_What to do:_ Filter the listing below for "goal" and report every line that has it.

_Information given:_
****************************************
Lemma array_loop_sound dec t seen visible hidden js :
  Forall (fun j => sound t j (fun v => dec v j)) js -> Forall utf8_json js ->
  Forall (has_type t) seen -> Forall (has_type t) visible -> Forall (has_type t) hidden ->
  let '(seen', hidden', errs) := array_loop dec t seen visible hidden js in
  Forall (has_type t) seen' /\ Forall (has_type t) hidden' /\ (errs = [] <-> Forall id (map (fits t) js)).
Proof.
  intros Hjs. revert seen visible hidden. induction Hjs as [|j js Hj Hjs IH]; intros seen visible hidden Hu Hs Hv Hh; cbn.
  { split_and!; [done|by apply Forall_app|by rewrite Forall_nil]. }
  assert (exists v visible' hidden',
    match visible with v :: visible' => (v, visible', hidden) | [] => let '(v, h') := element t hidden in (v, [], h') end
      = (v, visible', hidden') /\ has_type t v /\ Forall (has_type t) visible' /\ Forall (has_type t) hidden')
    as (v & visible' & hidden' & -> & Hv1 & Hv2 & Hv3).
  { destruct visible as [|v visible]; cbn; [destruct hidden as [|w hidden]; cbn|];
      eexists _, _, _; (split; [done|]); repeat match goal with H : Forall _ (_ :: _) |- _ => apply Forall_cons in H as [? ?] end;
      split_and!; try done. apply zero_typed. }
  apply Forall_cons in Hu as [Hu Hus]. destruct (Hj Hu v Hv1) as [Ht He]. destruct (dec v j) as [v' errs].
  specialize (IH (seen ++ [v']) visible' hidden'). destruct (array_loop _ _ _ _ _ js) as [[seen' hidden''] errs'].
  destruct IH as (? & ? & ?); [done| |done..|].
  - apply Forall_app_2; [done|]. by apply Forall_cons_2; [|apply Forall_nil_2].
  - split_and!; [done..|]. rewrite Forall_cons. by apply app_nil_iff.
Qed.

Lemma object_loop_sound dec fields vs ms :
  Forall (fun m => forall i name t, fields !! i = Some (name, t) -> sound t (snd m) (fun v => dec i v (snd m))) ms ->
  Forall (fun m => utf8_json (snd m)) ms -> fields_typed has_type fields vs ->
  let '(vs', errs) := object_loop dec fields vs ms in
  fields_typed has_type fields vs' /\ (errs = [] <-> fits (TStruct fields) (JObject ms)).
Proof.
  intros Hms. revert vs. induction Hms as [|[key j] ms Hm Hms IH]; intros vs Hu Hvs; cbn.
  { split; [done|by rewrite Forall_nil]. }
  destruct (field_of key fields) as [i|] eqn:Hi; cbn; cycle 1.
  { apply Forall_cons in Hu as [_ Hu]. specialize (IH vs Hu Hvs). destruct (object_loop _ _ vs ms). cbn in IH. rewrite Forall_cons. unfold id at 1. tauto. }
  destruct (field_of_bound _ _ _ Hi) as [[name t] Hf].
  destruct (lookup_lt_is_Some_2 vs i) as [v Hv].
  { rewrite <- (fields_typed_length _ _ _ Hvs). by eapply lookup_lt_Some. }
  rewrite Hf, Hv. apply Forall_cons in Hu as [Hu Hus]. destruct (Hm i name t Hf Hu v) as [Ht He]; [by eapply fields_typed_lookup|].
  cbn in Ht, He. destruct (dec i v j) as [v' errs].
  specialize (IH (<[i := v']> vs)). destruct (object_loop _ _ (<[i := v']> vs) ms) as [vs' errs'].
  destruct IH as [? ?]; [done|by eapply fields_typed_insert|]. split; [done|]. rewrite Forall_cons. by apply app_nil_iff.
Qed.

Lemma decode_sound path t j : sound t j (fun v => decode path t v j).
Proof.
  revert path t. induction j as [|b|lit|s|js IH|ms IH] using json_ind; intros path t Hu v Hv.
  - destruct t; cbn; split; try done; by repeat constructor.
  - cbn. by split.
  - destruct t; cbn; try (split; [done|split; [done|by intros [? _]]]).
    destruct (parse_int lit) as [n|] eqn:Hp; cbn.
    + split; [by eapply parse_int_range|]. split; [by eauto|done].
    + split; [done|]. split; [done|]. by intros [_ ?%is_Some_None].
  - destruct t; cbn; split; done.
  - cbn [utf8_json] in Hu. rewrite Forall_map in Hu.
    destruct t as [| |t|fields]; destruct v as [|?|visible hidden|vs]; cbn; try done; try (by split).
    destruct Hv as [Hvis Hhid]. destruct js as [|j js]; [cbn; split; [by repeat constructor|by rewrite Forall_nil]|].
    pose proof (array_loop_sound (decode path t) t [] visible hidden (j :: js)) as Hloop.
    destruct (array_loop _ _ _ _ _ _) as [[seen hidden'] errs].
    destruct Hloop as (? & ? & ?); [|done|apply Forall_nil_2|done..].
    eapply Forall_impl; [exact IH|]. intros j' Hj'. apply Hj'.
  - destruct t as [| |t|fields]; destruct v as [|?|visible hidden|vs]; cbn [decode]; try done; try (by split).
    match goal with |- context [object_loop ?d _ _ _] => pose proof (object_loop_sound d fields vs ms) as Hloop end.
    destruct (object_loop _ _ _ _) as [vs' errs]. apply Hloop; [|by cbn in Hu; rewrite Forall_map in Hu|done].
    eapply Forall_impl; [exact IH|]. intros [key j'] Hj' i name t Hf. cbn. rewrite Hf. apply Hj'.
Qed.

Lemma decode_mismatches path t v j :
  Forall (fun e => exists value path', e = UnmarshalTypeError value path') (decode path t v j).2.
Proof.
  assert (forall value p, Forall (fun e => exists value path', e = UnmarshalTypeError value path') (mismatch value p)) as Hm.
  { intros. apply Forall_cons_2; [by eauto|apply Forall_nil_2]. }
  revert path t v. induction j as [|b|lit|s|js IH|ms IH] using json_ind; intros path t v.
  - destruct t; apply Forall_nil_2.
  - apply Hm.
  - destruct t; cbn; try apply Hm. case_match; [apply Forall_nil_2|apply Hm].
  - destruct t; try apply Hm; apply Forall_nil_2.
  - destruct t as [| |t|fields]; destruct v as [|?|visible hidden|vs]; cbn [decode]; try apply Hm.
    destruct js as [|j js]; [apply Forall_nil_2|]. generalize (@nil goval) as seen. revert visible hidden.
    induction IH as [|j' js' Hj _ IHl]; intros visible hidden seen; [apply Forall_nil_2|]. cbn [array_loop].
    destruct (match visible with [] => _ | _ => _ end) as [[w visible'] hidden'].
    specialize (Hj path t w). destruct (decode path t w j') as [w' errs].
    specialize (IHl visible' hidden' (seen ++ [w'])). destruct (array_loop _ _ _ _ _ js') as [[? ?] ?].
    by apply Forall_app_2.
  - destruct t as [| |t|fields]; destruct v as [|?|visible hidden|vs]; cbn [decode]; try apply Hm.
    revert vs. induction IH as [|[key j'] ms' Hj _ IHl]; intros vs; [apply Forall_nil_2|]. cbn [object_loop].
    destruct (field_of key fields) as [i|]; [|apply IHl]. destruct (vs !! i) as [w|]; [|apply IHl].
    destruct (fields !! i) as [[name t']|]; cycle 1.
    { specialize (IHl (<[i := w]> vs)). by destruct (object_loop _ _ _ ms'). }
    specialize (Hj (path ++ [name]) t' w). cbn [snd] in Hj. destruct (decode _ t' w j') as [w' errs].
    specialize (IHl (<[i := w']> vs)). destruct (object_loop _ _ _ ms') as [? ?]. by apply Forall_app_2.
Qed.

(** What decoding gives.  A value is stored exactly if the input starts with a
    JSON value that fits the type, and then it is a value of the type (ints
    included); otherwise the error is that of the syntax, or that of a
    mismatch. *)
Lemma Decode_outcome t l :
  Forall is_byte l ->
  match Decode t l with
  | inr v => has_type t v /\ exists j rest, parse l = Parsed j rest /\ fits t j
  | inl e =>
      parse l = Failed e \/
      exists j rest value path, parse l = Parsed j rest /\ ~ fits t j /\ e = UnmarshalTypeError value path
  end.
Proof.
  intros Hl. unfold Decode. pose proof (parse_total l). destruct (parse l) as [j rest|e|] eqn:Hp; [|by left|done].
  pose proof (decode_sound [] t j (parse_utf8 _ _ _ Hl Hp) (zero_of t) (zero_typed t)) as [Ht He].
  pose proof (decode_mismatches [] t (zero_of t) j) as Hm.
  destruct (decode [] t (zero_of t) j) as [v errs]. cbn in Ht, He, Hm. destruct errs as [|e errs].
  - split; [done|]. exists j, rest. split; [done|]. by apply He.
  - right. apply Forall_cons in Hm as [(value & path & ->) _]. exists j, rest, value, path.
    split_and!; [done| |done]. intros Hf%He. done.
Qed.

(** ** Encodings

    [encodes t v j]: the JSON value [j] writes down [v].  The members of an object
    come in any order, and fields that are zero may be left out. *)

Unset Elimination Schemes.
Inductive encodes : gotype -> goval -> json -> Prop :=
| encodes_string s : encodes TString (VString s) (JString s)
| encodes_int n lit : parse_int lit = Some n -> encodes TInt (VInt n) (JNumber lit)
| encodes_slice t vs js : Forall2 (encodes t) vs js -> encodes (TSlice t) (VSlice vs []) (JArray js)
| encodes_struct fields vs ms :
    length vs = length fields ->
    NoDup ms.*1 ->
    Forall (fun m => exists i name t v, fields !! i = Some (name, t) /\ fst m = bytes name /\
                       vs !! i = Some v /\ encodes t v (snd m)) ms ->
    (forall i name t, fields !! i = Some (name, t) -> bytes name ∉ ms.*1 -> vs !! i = Some (zero_of t)) ->
    encodes (TStruct fields) (VStruct vs) (JObject ms).
Set Elimination Schemes.

(** No two fields of a struct have the same name. *)
Fixpoint wf_type (t : gotype) : Prop :=
  match t with
  | TString | TInt => True
  | TSlice t' => wf_type t'
  | TStruct fields => NoDup (fst <$> fields) /\ Forall id (map (fun f => wf_type (snd f)) fields)
  end.

Lemma bytes_inj s s' : bytes s = bytes s' -> s = s'.
Proof.
  revert s'. induction s as [|c s IH]; intros [|c' s']; cbn; try done. intros [= Hc Hs]. f_equal; [by apply byte_inj|by apply IH].
Qed.

Lemma find_field_exact fields i k name t :
  NoDup (fst <$> fields) -> fields !! i = Some (name, t) ->
  find_field (fun n => bool_decide (bytes n = bytes name)) k fields = Some (k + i)%nat.
Proof.
  revert i k. induction fields as [|[n t'] fields IH]; intros [|i] k Hnd Hi; try done; cbn in Hnd; apply NoDup_cons in Hnd as [Hn Hnd].
  - cbn in *. simplify_eq. rewrite bool_decide_true by done. f_equal. lia.
  - cbn in *. rewrite bool_decide_false; [rewrite (IH i (S k)) by done; f_equal; lia|].
    intros ->%bytes_inj. apply Hn, list_elem_of_fmap. exists (name, t). split; [done|]. by eapply list_elem_of_lookup_2.
Qed.
Lemma field_of_exact fields i name t :
  NoDup (fst <$> fields) -> fields !! i = Some (name, t) -> field_of (bytes name) fields = Some i.
Proof. intros Hnd Hi. unfold field_of. by rewrite (find_field_exact fields i 0 name t). Qed.

Lemma find_field_holds P i fields :
  match find_field P i fields with
  | Some k => exists name t, (i <= k)%nat /\ fields !! (k - i)%nat = Some (name, t) /\ P name = true
  | None => forall name t, (name, t) ∈ fields -> P name = false
  end.
Proof.
  revert i. induction fields as [|[n t] fields IH]; intros i; cbn; [by intros ?? ?%elem_of_nil|].
  destruct (P n) eqn:Hn.
  - exists n, t. by rewrite Nat.sub_diag.
  - specialize (IH (S i)). destruct (find_field P (S i) fields) as [k|].
    + destruct IH as (n' & t' & ? & Hk & ?). exists n', t'. split_and!; [lia| |done].
      replace (k - i)%nat with (S (k - S i))%nat by lia. done.
    + intros n' t' [[= -> ->]|?]%elem_of_cons; [done|by eapply IH].
Qed.

(** When no two field names differ in case only, a key names the field whose name
    it is up to case. *)
Lemma field_of_folded fields key i name t :
  NoDup ((fun f => folded (bytes (fst f))) <$> fields) -> fields !! i = Some (name, t) ->
  field_of key fields = Some i <-> folded key = folded (bytes name).
Proof.
  intros Hnd Hi.
  assert (forall k n u, fields !! k = Some (n, u) -> folded (bytes n) = folded key ->
    folded key = folded (bytes name) -> k = i) as Hinj.
  { intros k n u Hk E1 E2. eapply NoDup_lookup; [exact Hnd| |].
    - rewrite list_lookup_fmap, Hk. exact (f_equal Some (eq_trans E1 E2)).
    - by rewrite list_lookup_fmap, Hi. }
  unfold field_of.
  pose proof (find_field_holds (fun name => bool_decide (bytes name = key)) 0 fields) as H1.
  pose proof (find_field_holds (fun name => bool_decide (folded (bytes name) = folded key)) 0 fields) as H2.
  destruct (find_field (fun name => bool_decide (bytes name = key)) 0 fields) as [k|].
  - destruct H1 as (n & u & _ & Hk & Hn%bool_decide_eq_true). rewrite Nat.sub_0_r in Hk. subst key. split.
    + intros [= ->]. by simplify_eq.
    + intros E. f_equal. by eapply Hinj.
  - destruct (find_field (fun name => bool_decide (folded (bytes name) = folded key)) 0 fields) as [k|].
    + destruct H2 as (n & u & _ & Hk & Hn%bool_decide_eq_true). rewrite Nat.sub_0_r in Hk. split.
      * intros [= ->]. by simplify_eq.
      * intros E. f_equal. by eapply Hinj.
    + split; [done|]. intros E. specialize (H2 name t (list_elem_of_lookup_2 _ _ _ Hi)).
      apply bool_decide_eq_false in H2. congruence.
Qed.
****************************************
_Result of this exercise:_
      eexists _, _, _; (split; [done|]); repeat match goal with H : Forall _ (_ :: _) |- _ => apply Forall_cons in H as [? ?] end;
    match goal with |- context [object_loop ?d _ _ _] => pose proof (object_loop_sound d fields vs ms) as Hloop end.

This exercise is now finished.